Extended Data Fig. 4: Nuclear Accumulation of M9-βGal and Imp α in Permeabilized U-2 OS NUP96-mEGFP Cells.
From: Super-resolved 3D tracking of cargo transport through nuclear pore complexes
a, Nuclear import of M9-βGal(Atto542). The M9-βGal cargo is an ~500 kDa tetramer with four M9 nuclear localization sequences (NLSs) that are recognized by the transportin NTR. Transport reactions were monitored using wide-field fluorescence (λex = 532 nm) in the presence or absence of transportin or RanGTP (RanGDP + GTP) as indicated. The ‘transport mix’ was flowed in at t = 0.5 min. Representative images from four time points are shown (N = 20 cells from 4 independent experiments). [M9-βGal] = 0.25 µM, [transportin] = 0.25 or 1.0 µM, [RanGDP] = 0.5 µM, [NTF2] = 1 µM, [GTP] = 1 mM. b, Kinetics of nuclear import of M9-βGal. Average nuclear fluorescence (±s.d.) was quantified over time for N = 15 (-transportin), 17 (-RanGTP), or 20 (high and low transportin) cells from 4 independent experiments). Background refers to an area far from the cells. c, Cargo-dependent nuclear uptake of Imp α. Robust accumulation of Imp α(Atto542) into the nucleus (λex = 532 nm) occurs in the presence of the NLS-2xBFP cargo (top row) but not in its absence (bottom row).

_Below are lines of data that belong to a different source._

(** X22: the loop never counts a timeout, and it ends exactly when some
    result arrives while the bus reads [RecordingFinished] or the bus
    changes to [Stopping]. *)
Theorem transcription_loop_ends (es : list LoopEvent) :
  consecutive_timeouts (run_loop loop_init es) = 0 /\
  (loop_done (run_loop loop_init es) = true <->
   (exists t, In (LResult t RecordingFinished) es) \/ In (LChanged Stopping) es).
Proof.
  cut (forall l, consecutive_timeouts l = 0 ->
       consecutive_timeouts (run_loop l es) = 0 /\
       (loop_done (run_loop l es) = true <->
        loop_done l = true \/ (exists t, In (LResult t RecordingFinished) es) \/
        In (LChanged Stopping) es)).
  { intros H. destruct (H loop_init eq_refl) as [H1 H2]. split; [exact H1|].
    rewrite H2. cbn [loop_init loop_done]. split; [|tauto].
    intros [H3|H3]; [discriminate|exact H3]. }
  induction es as [|e es IH]; intros l Hl.
  - cbn [run_loop fold_left]. split; [exact Hl|].
    split; [tauto|]. intros [H|[[t []]|[]]]. exact H.
  - cbn [run_loop fold_left]. fold (run_loop (loop_event l e) es).
    destruct (loop_done l) eqn:Hd.
    + assert (E : loop_event l e = l) by (unfold loop_event; rewrite Hd; reflexivity).
      rewrite E, run_loop_done by exact Hd. split; [exact Hl|]. rewrite Hd. tauto.
    + assert (Ht : consecutive_timeouts (loop_event l e) = 0)
        by (unfold loop_event; rewrite Hd; destruct e as [[t|] st|st]; cbn; exact Hl || reflexivity).
      destruct (IH (loop_event l e) Ht) as [IH1 IH2]. split; [exact IH1|].
      rewrite IH2. unfold loop_event at 1. rewrite Hd.
      split.
      * intros [H|[[t Ht']|H]].
        -- destruct e as [[t|] st|st]; cbn [loop_done] in H;
             apply state_eqb_true in H; subst st.
           ++ right. left. exists (Some t). left. reflexivity.
           ++ right. left. exists None. left. reflexivity.
           ++ right. right. left. reflexivity.
        -- right. left. exists t. right. exact Ht'.
        -- right. right. right. exact H.
      * intros [H|[[t [Ht'|Ht']]|[H|H]]].
        -- discriminate.
        -- subst e. left. destruct t; apply state_eqb_refl.
        -- right. left. exists t. exact Ht'.
        -- subst e. left. apply state_eqb_refl.
        -- right. right. exact H.
Qed.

The range of the fluorescence images in the bottom row is 5 times smaller than in the top row, emphasizing the very low nuclear accumulation (N = 18 cells over 4 independent experiments). [Imp α(Atto542)] = 0.5 µM, [Imp β] = 0.5 µM, [NLS-2xBFP] = 0.5 µM, [RanGDP] = 1.5 µM, [NTF2] = 1 µM and [GTP] = 1 mM. Source numerical data are provided in source data.